§ Task directions
Set down the lines below exactly as they stand, please. Go from the first through the one containing "(t_len 0) None []".

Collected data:

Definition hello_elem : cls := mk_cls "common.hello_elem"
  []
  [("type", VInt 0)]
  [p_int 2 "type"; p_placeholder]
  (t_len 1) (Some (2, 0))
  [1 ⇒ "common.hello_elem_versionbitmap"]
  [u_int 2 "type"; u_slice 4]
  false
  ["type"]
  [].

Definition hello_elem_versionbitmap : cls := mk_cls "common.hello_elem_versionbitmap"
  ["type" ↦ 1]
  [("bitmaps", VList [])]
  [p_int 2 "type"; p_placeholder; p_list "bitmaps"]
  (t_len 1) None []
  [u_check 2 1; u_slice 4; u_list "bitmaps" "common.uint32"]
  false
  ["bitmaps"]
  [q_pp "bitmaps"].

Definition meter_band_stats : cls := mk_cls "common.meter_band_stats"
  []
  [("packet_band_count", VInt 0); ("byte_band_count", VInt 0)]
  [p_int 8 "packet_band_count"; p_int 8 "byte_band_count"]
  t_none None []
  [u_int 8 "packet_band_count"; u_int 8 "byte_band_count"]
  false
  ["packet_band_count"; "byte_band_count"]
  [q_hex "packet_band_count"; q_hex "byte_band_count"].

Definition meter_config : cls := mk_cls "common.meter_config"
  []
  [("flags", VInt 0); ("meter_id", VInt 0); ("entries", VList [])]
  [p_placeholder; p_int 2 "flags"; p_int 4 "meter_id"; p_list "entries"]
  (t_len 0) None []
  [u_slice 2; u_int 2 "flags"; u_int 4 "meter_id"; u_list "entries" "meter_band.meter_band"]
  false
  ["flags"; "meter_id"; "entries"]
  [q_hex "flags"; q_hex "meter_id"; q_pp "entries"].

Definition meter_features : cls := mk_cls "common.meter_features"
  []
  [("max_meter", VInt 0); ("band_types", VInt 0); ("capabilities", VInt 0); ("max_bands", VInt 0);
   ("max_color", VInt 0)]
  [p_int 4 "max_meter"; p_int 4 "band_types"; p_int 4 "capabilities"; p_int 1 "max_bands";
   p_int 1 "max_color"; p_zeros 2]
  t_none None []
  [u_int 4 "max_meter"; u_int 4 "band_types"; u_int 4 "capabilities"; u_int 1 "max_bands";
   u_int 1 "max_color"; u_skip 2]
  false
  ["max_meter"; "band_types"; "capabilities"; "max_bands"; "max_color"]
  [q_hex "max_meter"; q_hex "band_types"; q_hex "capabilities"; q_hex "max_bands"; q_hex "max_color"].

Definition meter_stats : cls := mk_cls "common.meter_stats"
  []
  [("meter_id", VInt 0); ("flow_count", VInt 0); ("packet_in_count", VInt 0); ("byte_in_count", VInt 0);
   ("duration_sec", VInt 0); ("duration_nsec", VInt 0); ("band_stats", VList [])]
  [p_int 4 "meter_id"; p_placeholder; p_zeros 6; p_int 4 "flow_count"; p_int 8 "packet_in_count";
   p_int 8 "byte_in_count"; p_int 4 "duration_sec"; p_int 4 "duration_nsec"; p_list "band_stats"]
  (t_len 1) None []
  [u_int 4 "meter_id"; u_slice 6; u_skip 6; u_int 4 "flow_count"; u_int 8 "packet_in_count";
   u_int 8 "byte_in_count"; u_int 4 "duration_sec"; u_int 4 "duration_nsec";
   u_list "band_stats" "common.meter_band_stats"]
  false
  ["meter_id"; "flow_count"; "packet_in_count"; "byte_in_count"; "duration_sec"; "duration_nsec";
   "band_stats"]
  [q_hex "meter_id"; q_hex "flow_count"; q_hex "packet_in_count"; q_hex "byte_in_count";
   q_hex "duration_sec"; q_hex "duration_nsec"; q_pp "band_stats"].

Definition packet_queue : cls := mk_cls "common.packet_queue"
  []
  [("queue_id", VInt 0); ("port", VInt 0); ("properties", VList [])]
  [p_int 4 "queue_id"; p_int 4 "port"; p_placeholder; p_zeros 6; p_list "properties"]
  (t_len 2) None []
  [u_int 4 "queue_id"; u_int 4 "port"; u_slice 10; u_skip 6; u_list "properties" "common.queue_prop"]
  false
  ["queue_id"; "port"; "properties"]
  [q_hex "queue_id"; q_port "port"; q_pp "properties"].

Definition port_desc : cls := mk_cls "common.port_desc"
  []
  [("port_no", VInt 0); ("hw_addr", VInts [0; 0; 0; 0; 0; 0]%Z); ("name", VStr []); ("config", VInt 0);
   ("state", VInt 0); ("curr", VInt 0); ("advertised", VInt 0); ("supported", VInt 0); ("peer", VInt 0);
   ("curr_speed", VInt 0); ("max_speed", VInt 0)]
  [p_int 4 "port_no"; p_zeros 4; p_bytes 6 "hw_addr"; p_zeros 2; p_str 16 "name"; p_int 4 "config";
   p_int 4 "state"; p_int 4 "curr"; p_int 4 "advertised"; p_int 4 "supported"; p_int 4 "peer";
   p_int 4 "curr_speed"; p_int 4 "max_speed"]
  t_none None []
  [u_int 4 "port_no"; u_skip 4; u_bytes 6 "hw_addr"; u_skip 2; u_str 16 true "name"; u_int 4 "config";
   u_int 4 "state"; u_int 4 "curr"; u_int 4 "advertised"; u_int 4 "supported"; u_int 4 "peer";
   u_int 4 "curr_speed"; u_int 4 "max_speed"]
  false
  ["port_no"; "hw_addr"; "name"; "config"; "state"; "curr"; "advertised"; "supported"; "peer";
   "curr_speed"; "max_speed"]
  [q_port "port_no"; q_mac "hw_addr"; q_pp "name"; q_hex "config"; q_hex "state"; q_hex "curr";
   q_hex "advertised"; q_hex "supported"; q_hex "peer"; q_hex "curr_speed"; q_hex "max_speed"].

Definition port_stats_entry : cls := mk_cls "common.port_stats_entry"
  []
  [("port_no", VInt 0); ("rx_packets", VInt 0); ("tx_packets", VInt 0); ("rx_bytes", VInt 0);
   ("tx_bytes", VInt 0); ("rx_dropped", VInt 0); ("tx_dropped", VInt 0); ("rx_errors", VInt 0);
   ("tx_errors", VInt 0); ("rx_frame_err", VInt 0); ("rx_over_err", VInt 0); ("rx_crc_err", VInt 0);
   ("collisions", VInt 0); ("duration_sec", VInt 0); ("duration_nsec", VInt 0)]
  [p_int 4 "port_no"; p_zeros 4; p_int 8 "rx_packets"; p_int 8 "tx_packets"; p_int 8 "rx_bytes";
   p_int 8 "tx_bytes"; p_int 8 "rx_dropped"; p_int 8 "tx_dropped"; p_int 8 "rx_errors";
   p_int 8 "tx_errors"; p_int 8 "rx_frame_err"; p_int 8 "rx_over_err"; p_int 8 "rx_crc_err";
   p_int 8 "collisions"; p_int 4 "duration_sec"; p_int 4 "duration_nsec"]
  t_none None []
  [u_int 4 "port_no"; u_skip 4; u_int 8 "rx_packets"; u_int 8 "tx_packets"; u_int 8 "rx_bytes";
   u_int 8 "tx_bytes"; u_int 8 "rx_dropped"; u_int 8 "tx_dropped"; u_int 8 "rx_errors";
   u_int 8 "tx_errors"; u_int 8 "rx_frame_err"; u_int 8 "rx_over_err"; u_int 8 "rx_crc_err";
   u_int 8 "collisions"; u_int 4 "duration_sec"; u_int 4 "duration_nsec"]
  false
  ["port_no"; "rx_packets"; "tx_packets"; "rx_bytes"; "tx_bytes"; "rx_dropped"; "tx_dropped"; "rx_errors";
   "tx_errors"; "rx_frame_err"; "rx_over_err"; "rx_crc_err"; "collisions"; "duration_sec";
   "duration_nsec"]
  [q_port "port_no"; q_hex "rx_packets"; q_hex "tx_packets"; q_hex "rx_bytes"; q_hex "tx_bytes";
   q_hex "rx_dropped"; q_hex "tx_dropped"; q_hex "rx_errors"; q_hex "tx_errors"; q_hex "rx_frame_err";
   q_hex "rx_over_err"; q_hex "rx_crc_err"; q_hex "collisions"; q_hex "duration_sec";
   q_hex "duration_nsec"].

§ Finished task
Definition hello_elem : cls := mk_cls "common.hello_elem"
  []
  [("type", VInt 0)]
  [p_int 2 "type"; p_placeholder]
  (t_len 1) (Some (2, 0))
  [1 ⇒ "common.hello_elem_versionbitmap"]
  [u_int 2 "type"; u_slice 4]
  false
  ["type"]
  [].

Definition hello_elem_versionbitmap : cls := mk_cls "common.hello_elem_versionbitmap"
  ["type" ↦ 1]
  [("bitmaps", VList [])]
  [p_int 2 "type"; p_placeholder; p_list "bitmaps"]
  (t_len 1) None []
  [u_check 2 1; u_slice 4; u_list "bitmaps" "common.uint32"]
  false
  ["bitmaps"]
  [q_pp "bitmaps"].

Definition meter_band_stats : cls := mk_cls "common.meter_band_stats"
  []
  [("packet_band_count", VInt 0); ("byte_band_count", VInt 0)]
  [p_int 8 "packet_band_count"; p_int 8 "byte_band_count"]
  t_none None []
  [u_int 8 "packet_band_count"; u_int 8 "byte_band_count"]
  false
  ["packet_band_count"; "byte_band_count"]
  [q_hex "packet_band_count"; q_hex "byte_band_count"].

Definition meter_config : cls := mk_cls "common.meter_config"
  []
  [("flags", VInt 0); ("meter_id", VInt 0); ("entries", VList [])]
  [p_placeholder; p_int 2 "flags"; p_int 4 "meter_id"; p_list "entries"]
  (t_len 0) None []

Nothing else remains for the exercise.